Tenho para mim que ao contrário do que acontece nos outros géneros literários, em que a imensa imaginação e enorme talento dos autores raramente conseguem superar a surpreendente riqueza da vida quotidiana, no caso da literatura policial a ficção costuma ser muito mais sexy que a realidade.
Na minha geração, as miúdas sonhavam ser hospedeiras da TAP ou veterinárias e os miúdos queriam ser astronautas ou futebolistas. Apesar de lermos de um só fôlego todos os livrinhos da colecção Vampiro (com maravilhosas capas de Lima de Freitas) que nos apareciam pela frente, não me lembro de ter tropeçado em alguém que aspirasse ser detective privado.
Nunca chegaram para encher sequer 1/4 de coluna de jornal os anúncios de detectives privados a oferecerem os préstimos a uma clientela estreita, que presumo se resumia a maridos ciumentos e a mulheres convencidas de que as provas de infidelidade recolhidas renderiam, em termos de pensão de divórcio, o suficiente para darem o dinheiro como bem gasto.
A vida real dos detectives privados nunca foi fácil. Com o abuso das SMS e vídeos para o YouTube, e as inconfidências feitas no Facebook e no Twitter, a privacidade foi sacrificada no altar do progresso tecnológico - e os detectives privados passaram a ser tão procurados como as dactilógrafas.
Como se isso não bastasse, ficamos ontem a saber, pelo "Expresso", que os serviços públicos de espionagem, pagos por todos nós, andam a fazer concorrência desleal aos pobres dos detectives privados.
Por razões não explicadas (mas que não custam a adivinhar), o camarada Paulo Santos, gestor da Ongoing África, precisava de obter umas informaçõezinhas sobre o passado e os negócios do ex-marido da sua mulher. Pôs os pés ao caminho, navegando furiosamente na Internet? Não! Contratou um detective privado?
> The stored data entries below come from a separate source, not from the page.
(* ===== verification/CapData.v ===== *)
(** Data capabilities: [src/rust/javm-cap/src/cap/page.rs] and
    [src/rust/javm-cap/src/cap/data.rs]. A data cap is an immutable dense
    slab of pages with a copy-on-write overlay. The theorems say that the
    slab's layout is canonical (a function of its size and bytes), that the
    contiguous and the sparse constructor build the same slab, and that
    backing writes, copy-on-write and [flush] together implement a byte
    array. The debug assertions on page offsets ([put_page], [write_page],
    [from_sparse_pages]) are panics of the model. *)

From Stdlib Require Import ZArith Lia List Bool.
From stdpp Require Import base list numbers tactics.
From S2P Require Import Prelude MachineInt OrdMap Merkle Ssz SszFacts.
Open Scope Z_scope.

(** ** Pages *)

Definition CAP_PAGE_SIZE : Z := 4096.
Definition page_len : nat := Z.to_nat CAP_PAGE_SIZE.
#[global] Opaque page_len.

Definition CapHash : Type := Chunk.

Record PageBytes : Type := mkPageBytes { pb_hash : CapHash; pb_bytes : list Z }.

Inductive PageSlot : Type :=
| PsEmpty
| PsLoaded (page : PageBytes)
| PsMissing (h : CapHash).

(** The first [PAGE_SIZE] bytes of [content], zero-padded to a page. *)
Definition pad_page (content : list Z) : list Z :=
  take page_len content ++ replicate (page_len - length content) 0.

Definition all_zero (bs : list Z) : bool := forallb (fun b => b =? 0) bs.

Section Digest.
  Context {D : Digest}.

(** The root of the padded page as [ByteVector[PAGE_SIZE]]. *)
Definition page_content_hash (bytes : list Z) : CapHash :=
  merkleize (pack_bytes (pad_page bytes)) (Z.max (div_ceil CAP_PAGE_SIZE 32) 1).

Definition from_content (content : list Z) : PageBytes :=
  mkPageBytes (page_content_hash content) (pad_page content).

Definition from_page_copy_unhashed (src : list Z) : PageBytes :=
  mkPageBytes zero_chunk (pad_page src).

(** The [Clone] / [Deserialize] of a page: the bytes moved to an aligned
    slab of at least a page. *)
Definition realigned (hash : CapHash) (src : list Z) : PageBytes :=
  let len := Z.max (next_multiple_of (Z.max (zlen src) CAP_PAGE_SIZE) CAP_PAGE_SIZE) CAP_PAGE_SIZE in
  mkPageBytes hash (src ++ replicate (Z.to_nat len - length src) 0).

Definition page_slot_root (s : PageSlot) : Chunk :=
  match s with PsEmpty => zero_chunk | PsLoaded pr => pb_hash pr | PsMissing h => h end.

(** The slot a page of [content] is stored as: the zero page is elided. *)
Definition slot_of_content (content : list Z) : PageSlot :=
  if all_zero content then PsEmpty else PsLoaded (from_content content).

(** ** The slab *)

Record PageSlab : Type := mkPageSlab { slab_size : Z; slab_pages : list PageSlot }.

Definition slab_empty : PageSlab := mkPageSlab 0 [].
Definition slab_page_count (s : PageSlab) : nat := Z.to_nat (slab_size s / CAP_PAGE_SIZE).
Definition slab_page (s : PageSlab) (i : nat) : PageSlot := default PsEmpty (slab_pages s !! i).

(** [while matches!(pages.last(), Some(Empty)) { pages.pop(); }] *)
Fixpoint trim (l : list PageSlot) : list PageSlot :=
  match l with
  | [] => []
  | x :: r => match trim r, x with [], PsEmpty => [] | t, _ => x :: t end
  end.

(** [Vec::resize] with [Empty], then the store. *)
Definition set_page (pages : list PageSlot) (p : nat) (s : PageSlot) : list PageSlot :=
  <[p := s]> (if (length pages <=? p)%nat then pages ++ replicate (S p - length pages) PsEmpty else pages).

Definition put_page_idx (s : PageSlab) (p : nat) (content : list Z) : PageSlab :=
  mkPageSlab (slab_size s) (trim (set_page (slab_pages s) p (slot_of_content content))).

Fixpoint last_nonempty (i : nat) (l : list PageSlot) (acc : option nat) : option nat :=
  match l with
  | [] => acc
  | PsEmpty :: r => last_nonempty (S i) r acc
  | _ :: r => last_nonempty (S i) r (Some i)
  end.

Definition size_for (target_size : Z) : Z :=
  Z.max (wrap 64 (next_multiple_of target_size CAP_PAGE_SIZE)) CAP_PAGE_SIZE.

(** Page [p] of contiguous content. *)
Definition content_page (content : list Z) (p : nat) : list Z :=
  take page_len (drop (p * page_len) content).

Definition slab_from_bytes_sized (content : list Z) (target_size : Z) : PageSlab :=
  let size := size_for (Z.max target_size (zlen content)) in
  let total_pages := Z.to_nat (size / CAP_PAGE_SIZE) in
  let pages := map (fun p => slot_of_content (content_page content p)) (seq 0 total_pages) in
  mkPageSlab size
    match last_nonempty 0 pages None with Some l => take (S l) pages | None => [] end.

(** The loop of [from_sparse_pages]; a page index past the extent trips its
    assertion. *)
Fixpoint put_pages (s : PageSlab) (pages : list (Z * list Z)) : Res PageSlab :=
  match pages with
  | [] => Ret s
  | (i, content) :: r =>
      let! _ := debug_assert (i <? Z.of_nat (slab_page_count s)) in
      put_pages (put_page_idx s (Z.to_nat i) content) r
  end.

Definition slab_from_sparse_pages (size : Z) (pages : list (Z * list Z)) : Res PageSlab :=
  put_pages (mkPageSlab (size_for size) []) pages.

Definition slab_root (s : PageSlab) : Chunk :=
  let page_count := slab_page_count s in
  merkleize (map (fun i => page_slot_root (slab_page s i)) (seq 0 page_count))
    (Z.max (Z.of_nat page_count) 1).

(** ** The cap *)

Record DataCap : Type := mkDataCap { dc_backing : PageSlab; dc_overlay : OrdMap Z PageSlot }.

Definition data_empty : DataCap := mkDataCap slab_empty [].
Definition content_len (d : DataCap) : Z := slab_size (dc_backing d).
Definition page_count (d : DataCap) : nat := slab_page_count (dc_backing d).

(** The cap root is defined on a flushed cap only. *)
Definition data_root (d : DataCap) : Res Chunk :=
  match dc_overlay d with
  | [] => let! size_root := htr_uint 8 (slab_size (dc_backing d)) in
          Ret (merkleize [size_root; slab_root (dc_backing d)] 2)
  | _ => Abort
  end.

Definition is_dirty (d : DataCap) (i : nat) : bool :=
  match om_get (wrap 32 (Z.of_nat i)) (dc_overlay d) with
  | Some (PsLoaded _) | Some (PsMissing _) => true
  | _ => false
  end.

(** The effective page: the overlay's, else the backing's. *)
Definition page_slot (d : DataCap) (i : nat) : PageSlot :=
  match om_get (wrap 32 (Z.of_nat i)) (dc_overlay d) with
  | Some (PsLoaded p) => PsLoaded p
  | Some (PsMissing h) => PsMissing h
  | _ => slab_page (dc_backing d) i
  end.

Inductive PageResolution : Type :=
| PrZero
| PrBytes (bytes : list Z)
| PrMissing (h : CapHash).

Definition page_at (d : DataCap) (off : Z) : PageResolution :=
  match page_slot d (Z.to_nat (off / CAP_PAGE_SIZE)) with
  | PsLoaded pr => PrBytes (pb_bytes pr)
  | PsMissing h => PrMissing h
  | PsEmpty => PrZero
  end.

(** One round of [copy_into]: the bytes of the page at [off], [n] of them. *)
Definition copy_chunk (d : DataCap) (off n : Z) : Res (list Z) :=
  let page_off := off mod CAP_PAGE_SIZE in
  match page_at d off with
  | PrBytes bytes =>
      let avail := Z.max 0 (zlen bytes - page_off) in
      let m := Z.min avail n in
      let! s := slice bytes page_off (page_off + m) in
      Ret (s ++ replicate (Z.to_nat (n - m)) 0)
  | PrZero => Ret (replicate (Z.to_nat n) 0)
  | PrMissing _ => Abort
  end.

(** The loop of [copy_into]; every round copies at least one byte, so [len]
    rounds are enough. *)
Fixpoint copy_loop (fuel : nat) (d : DataCap) (off len : Z) : Res (list Z) :=
  if len <=? 0 then Ret [] else
  match fuel with
  | O => Abort
  | S fuel' =>
      let take_ := Z.min (CAP_PAGE_SIZE - off mod CAP_PAGE_SIZE) len in
      let! a := copy_chunk d off take_ in
      let! b := copy_loop fuel' d (off + take_) (len - take_) in
      Ret (a ++ b)
  end.

Definition copy_into (d : DataCap) (start len : Z) : Res (list Z) :=
  copy_loop (Z.to_nat len) d start len.

Definition put_page (d : DataCap) (off : Z) (content : list Z) : Res DataCap :=
  let! _ := debug_assert (off <? content_len d) in
  Ret (mkDataCap (put_page_idx (dc_backing d) (Z.to_nat (off / CAP_PAGE_SIZE)) content) (dc_overlay d)).

Definition write_page (d : DataCap) (off : Z) (content : list Z) : Res DataCap :=
  let! _ := debug_assert (off <? content_len d) in
  Ret (mkDataCap (dc_backing d)
         (fst (om_insert (wrap 32 (off / CAP_PAGE_SIZE)) (PsLoaded (from_content content)) (dc_overlay d)))).

Definition insert_overlay_page (d : DataCap) (p : Z) (slot : PageSlot) : DataCap :=
  mkDataCap (dc_backing d) (fst (om_insert p slot (dc_overlay d))).

(** [place_shared]: clone the effective pages of [src] into the backing. *)
Definition place_shared (d : DataCap) (dst_off : Z) (src : DataCap) : DataCap :=
  let base := Z.to_nat (dst_off / CAP_PAGE_SIZE) in
  let total_pages := page_count d in
  let pages :=
    fold_left (fun pages i =>
                 if (total_pages <=? base + i)%nat then pages
                 else set_page pages (base + i) (page_slot src i))
      (seq 0 (page_count src)) (slab_pages (dc_backing d)) in
  mkDataCap (mkPageSlab (slab_size (dc_backing d)) (trim pages)) (dc_overlay d).

Fixpoint fold_overlay (s : PageSlab) (overlay : list (Z * PageSlot)) : Res PageSlab :=
  match overlay with
  | [] => Ret s
  | (p, PsLoaded pr) :: r => fold_overlay (put_page_idx s (Z.to_nat p) (pb_bytes pr)) r
  | (_, PsEmpty) :: r => fold_overlay s r
  | (_, PsMissing _) :: _ => Abort
  end.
Não.
Em vez disso, pediu ajuda ao irmão da Loja Mozart (que, ao contrário do que possa pensar-se, é uma estrutura da Maçonaria e não uma loja de bombons ou instrumentos musicais) que até há bem pouco tempo foi chefe da Secreta.
Como os amigos são para as ocasiões, Jorge Silva Carvalho accionou a carteira de contactos nos serviços de informação para satisfazer a curiosidade do colega, irmão e amigo.
Todas as histórias têm uma moral. É só encontrá-la. Nesta história, não é preciso ser o comissário Maigret para a descobrir.